##### DATA FOR PROCESSING
Lemma run_elected s ps P :
  peers_rep ps P → peers_ok P → election_ok s →
  ∃ s', awdl_election_run s ps = Done s' ∧ elected s P s'.
Proof.
  intros R Hok Hs. set (self := awdl_election_reset_self s).
  destruct (election_fold self (p_heap ps) (entries (p_map ps)).*2 None self)
    as (m' & Hf & Hm & _ & Hd); [|apply Hs|done|].
  { intros p ([k q] & -> & Hin)%list_elem_of_fmap. simpl.
    destruct (entries_live ps P R _ Hin) as [_ [peer Hp]]. exists peer. split; [done|].
    apply to_map_entries in Hin; [|apply R].
    apply (pok_election k), Hok, (rep_lookup ps P R k q); done. }
  pose proof (valid_states_perm ps P R) as Hperm.
  destruct (elect_best (self_addr s) (omap (valid_state_at (p_heap ps)) (entries (p_map ps)).*2) self)
    as [Hin Hmax].
  { constructor; [apply Hs|]. rewrite Hperm.
    eapply Forall_impl; [by apply valid_states_ok|]. by intros c []. }
  unfold awdl_election_run. rewrite peers_while_next_spec by apply R. fold self.
  rewrite Hf. simpl. change (self_addr self) with (self_addr s) in *.
  set (best := elect _ _ _) in *.
  destruct Hd as [[-> Hb]|[Hn Hr]].
  - eexists; split; [done|]. left. split; [done|]. intros c Hc.
    fold self. rewrite <- Hb. apply Hmax. right. by apply (eligible_perm _ _ _ _ Hperm).
  - destruct m' as [p|]; [|done]. rewrite Hm. simpl. eexists; split; [done|]. right.
    exists best. split_and!; [|done|done|].
    + destruct Hin as [Hin|Hin]; [rewrite Hin, rank_refl in Hr; lia|].
      by apply (eligible_perm _ _ _ _ Hperm).
    + intros c Hc. apply Hmax. right. by apply (eligible_perm _ _ _ _ Hperm).
Qed.

Lemma elected_unique s P s1 s2 :
  peers_ok P → election_ok s → elected s P s1 → elected s P s2 → s1 = s2.
Proof.
  intros Hok Hs [[-> H1]|(a & Ha & -> & Ha0 & H1)] [[-> H2]|(b & Hb & -> & Hb0 & H2)].
  - done.
  - specialize (H1 b Hb). rewrite rank_opp in H1. lia.
  - specialize (H2 a Ha). rewrite rank_opp in H2. lia.
  - f_equal. specialize (H1 b Hb). specialize (H2 a Ha). rewrite rank_opp in H2.
    apply eligible_elem in Ha as [Ha _]. apply eligible_elem in Hb as [Hb _].
    pose proof (proj1 (Forall_forall _ _) (valid_states_ok P Hok)) as Hall.
    apply (valid_states_inj P); [done..|]. apply rank_total_eq; [by apply Hall..|lia].
Qed.

(** ** Properties *)

Lemma elected_ok s P s' : elected s P s' → peers_ok P → election_ok s → election_ok s'.
Proof.
  intros [[-> _]|(best & [Hin _]%eligible_elem & -> & _)] Hok Hs; [auto with owl|].
  apply adopt_master_ok; [auto with owl|].
  by apply (proj1 (Forall_forall _ _) (valid_states_ok P Hok)).
Qed.

Lemma elected_height s P s' : elected s P s' → height s' <= AWDL_ELECTION_TREE_MAX_HEIGHT.
Proof.
  intros [[-> _]|(best & [_ Hel]%eligible_elem & -> & _)]; simpl; unfold AWDL_ELECTION_TREE_MAX_HEIGHT in *; [lia|].
  unfold peer_eligible, AWDL_ELECTION_TREE_MAX_HEIGHT in Hel. lia.
Qed.

(** C14: [awdl_election_run] returns on every well-formed peer table, without
    an undefined access, and the node ends up with the greatest of itself and
    the valid peers that pass the tree and cycle guards, ordered by counter,
    metric, smaller height and larger address, whatever the order in which
    the table yields them; it follows a peer only if that peer is strictly
    greater, and its height never exceeds the limit of the tree. *)
Theorem election_run_elects_greatest s ps P :
  peers_rep ps P → peers_ok P → election_ok s →
  ∃ s', awdl_election_run s ps = Done s' ∧ elected s P s' ∧ election_ok s' ∧
        height s' <= AWDL_ELECTION_TREE_MAX_HEIGHT ∧
        ∀ s'', elected s P s'' → s'' = s'.
Proof.
  intros R Hok Hs. destruct (run_elected s ps P R Hok Hs) as (s' & Hr & He).
  exists s'. split_and!; [done|done|..].
  - by apply (elected_ok s P).
  - by apply (elected_height s P).
  - intros s'' He'. by apply (elected_unique s P).
Qed.

(** The outcome only depends on the node's own address, metric and
    counter and on the peers: running the election again changes nothing. *)
Theorem election_run_idempotent s ps P :
  peers_rep ps P → peers_ok P → election_ok s →
  ∃ s', awdl_election_run s ps = Done s' ∧ awdl_election_run s' ps = Done s'.
Proof.
  intros R Hok Hs. destruct (run_elected s ps P R Hok Hs) as (s' & Hr & He).
  exists s'. split; [done|]. rewrite <- Hr. unfold awdl_election_run.
  assert (awdl_election_reset_self s' = awdl_election_reset_self s) as ->; [|done].
  by destruct He as [[-> _]|(best & _ & -> & _)].
Qed.

Definition sample_self : ether_addr := [0; 1; 2; 3; 4; 5].
Definition self_state : awdl_election_state :=
  awdl_election_state_init (mk_election [] [] [] 0 0 0 0 0) sample_self.

Lemma self_state_ok : election_ok self_state.
Proof. apply election_init_ok. split; [done|]. repeat constructor; int_lia. Qed.

Lemma election_run_elects_greatest_witness :
  ∃ s', awdl_election_run self_state sample_peers = Done s' ∧ election_ok s'.
Proof.
  destruct (election_run_elects_greatest self_state sample_peers _ (proj1 sample_peers_rep)
    sample_peers_ok self_state_ok) as (s' & Hr & _ & Hok & _).
  exists s'. split; [exact Hr|exact Hok].
Defined.

(** The peer under [addr] has the greatest counter and metric of all valid
    peers, and greater ones than the node itself. *)
Definition outranks_all (s : awdl_election_state) (P : gmap mkey awdl_peer) (addr : mkey) (p : awdl_peer) : Prop :=
  awdl_election_compare_master (election p) (awdl_election_reset_self s) > 0 ∧
  ∀ k q, P !! k = Some q → k ≠ addr → is_valid q ≠ 0 → awdl_election_compare_master (election p) (election q) > 0.

Lemma compare_master_rank a b : awdl_election_compare_master a b > 0 → 0 < rank a b.
Proof. unfold awdl_election_compare_master, compare, rank, c_bool. split_ifs; lia. Qed.

Lemma valid_states_elem P c : c ∈ valid_states P ↔ ∃ k q, P !! k = Some q ∧ is_valid q ≠ 0 ∧ c = election q.
Proof.
  unfold valid_states. rewrite list_elem_of_omap. split.
  - intros ([k q] & Hin%elem_of_map_to_list & Hc). simpl in Hc. destruct (is_valid q =? 0) eqn:E; [done|].
    injection Hc as <-. exists k, q. split_and!; [done|lia|done].
  - intros (k & q & Hq & Hv & ->). exists (k, q). split; [by apply elem_of_map_to_list|]. simpl. by if_false.
Qed.

(** C33: the limit on the height of the tree is computed on 32 bits.  In any
    table, a valid peer that advertises the height [2^32 - 1] passes the
    guard, so that, if it does not follow the node and has the greatest
    counter and metric, the node adopts it as its master, and then has
    height 0, the height of a root, while it follows another node. *)
Theorem election_height_wraps s ps P addr p :
  peers_rep ps P → peers_ok P → election_ok s →
  P !! addr = Some p → is_valid p ≠ 0 → height (election p) = 2 ^ 32 - 1 →
  sync_addr (election p) ≠ self_addr s → outranks_all s P addr p →
  ∃ s', awdl_election_run s ps = Done s' ∧ height s' = 0 ∧ sync_addr s' = self_addr (election p) ∧
    master_addr s' = master_addr (election p).
Proof.
  intros R Hok Hs Hp Hv Hh Hsync [Hself Hall].
  destruct (run_elected s ps P R Hok Hs) as (s' & Hr & He). exists s'. split; [done|].
  pose proof (Hok _ _ Hp) as Hpok.
  assert (elected s P (adopt_master (awdl_election_reset_self s) (election p))) as He'.
  { right. exists (election p). split_and!; [|done|by apply compare_master_rank|].
    - unfold eligible. apply list_elem_of_filter. split; [|apply valid_states_elem; eauto].
      unfold peer_eligible, awdl_election_is_sync_master, compare_ether_addr. rewrite Hh.
      change (u32 (2 ^ 32 - 1 + 1) >? AWDL_ELECTION_TREE_MAX_HEIGHT) with false. cbn [negb andb].
      apply Is_true_true. destruct (memcmp _ _ =? 0) eqn:E; [|done]. exfalso. apply Hsync.
      apply memcmp_eq; [|lia]. pose proof (ok_sync _ (pok_election _ _ Hpok)) as [-> _].
      pose proof (ok_self _ Hs) as [-> _]. done.
    - intros c [Hc _]%eligible_elem. apply valid_states_elem in Hc as (k & q & Hq & Hqv & ->).
      destruct (decide (k = addr)) as [->|Hne]; [rewrite Hp in Hq; injection Hq as <-; rewrite rank_refl; lia|].
      pose proof (compare_master_rank _ _ (Hall k q Hq Hne Hqv)). lia. }
  rewrite (elected_unique s P s' _ Hok Hs He He'). unfold adopt_master. cbn. by rewrite Hh.
Qed.

(** A valid peer that advertises the height [2^32 - 1]. *)
Definition deep_peer : awdl_peer :=
  mk_peer sample_key 5 (mk_election sample_key sample_key sample_key (2 ^ 32 - 1) 500 60 500 0)
    (replicate 16 CHAN_NULL) 0 (replicate 65 0) (replicate 3 0) [] 0x34 1 0 1 1.
Definition deep_peers : awdl_peers := mk_peers sample_map {[ 4096 := deep_peer ]}.

Lemma deep_peers_rep : peers_rep deep_peers {[ sample_key := deep_peer ]}.
Proof.
  assert (to_map sample_map = {[ sample_key := 4096 ]}) as Hm by apply sample_map_to_map.
  unfold deep_peers. generalize (proj1 sample_map_inv). revert Hm. generalize sample_map. intros m Hm I.
  constructor; simpl; rewrite ?Hm; [done|..].
  - by rewrite omap_singleton, lookup_singleton_eq.
  - intros k p [<- <-]%lookup_singleton_Some. rewrite lookup_singleton_eq. split; [done|eauto].
  - intros k k' p [<- <-]%lookup_singleton_Some [<- _]%lookup_singleton_Some. done.
Qed.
##########
• ACTIVITY: In the entries above, please find the line with "awdl_election_state_init (mk_election []" and the line with "height 0, the", then write out exactly those two lines and every line between them, and nothing more.

• ANSWER TO THIS PROBLEM:
  awdl_election_state_init (mk_election [] [] [] 0 0 0 0 0) sample_self.

Lemma self_state_ok : election_ok self_state.
Proof. apply election_init_ok. split; [done|]. repeat constructor; int_lia. Qed.

Lemma election_run_elects_greatest_witness :
  ∃ s', awdl_election_run self_state sample_peers = Done s' ∧ election_ok s'.
Proof.
  destruct (election_run_elects_greatest self_state sample_peers _ (proj1 sample_peers_rep)
    sample_peers_ok self_state_ok) as (s' & Hr & _ & Hok & _).
  exists s'. split; [exact Hr|exact Hok].
Defined.

(** The peer under [addr] has the greatest counter and metric of all valid
    peers, and greater ones than the node itself. *)
Definition outranks_all (s : awdl_election_state) (P : gmap mkey awdl_peer) (addr : mkey) (p : awdl_peer) : Prop :=
  awdl_election_compare_master (election p) (awdl_election_reset_self s) > 0 ∧
  ∀ k q, P !! k = Some q → k ≠ addr → is_valid q ≠ 0 → awdl_election_compare_master (election p) (election q) > 0.

Lemma compare_master_rank a b : awdl_election_compare_master a b > 0 → 0 < rank a b.
Proof. unfold awdl_election_compare_master, compare, rank, c_bool. split_ifs; lia. Qed.

Lemma valid_states_elem P c : c ∈ valid_states P ↔ ∃ k q, P !! k = Some q ∧ is_valid q ≠ 0 ∧ c = election q.
Proof.
  unfold valid_states. rewrite list_elem_of_omap. split.
  - intros ([k q] & Hin%elem_of_map_to_list & Hc). simpl in Hc. destruct (is_valid q =? 0) eqn:E; [done|].
    injection Hc as <-. exists k, q. split_and!; [done|lia|done].
  - intros (k & q & Hq & Hv & ->). exists (k, q). split; [by apply elem_of_map_to_list|]. simpl. by if_false.
Qed.

(** C33: the limit on the height of the tree is computed on 32 bits.  In any
    table, a valid peer that advertises the height [2^32 - 1] passes the
    guard, so that, if it does not follow the node and has the greatest
    counter and metric, the node adopts it as its master, and then has
    height 0, the height of a root, while it follows another node. *)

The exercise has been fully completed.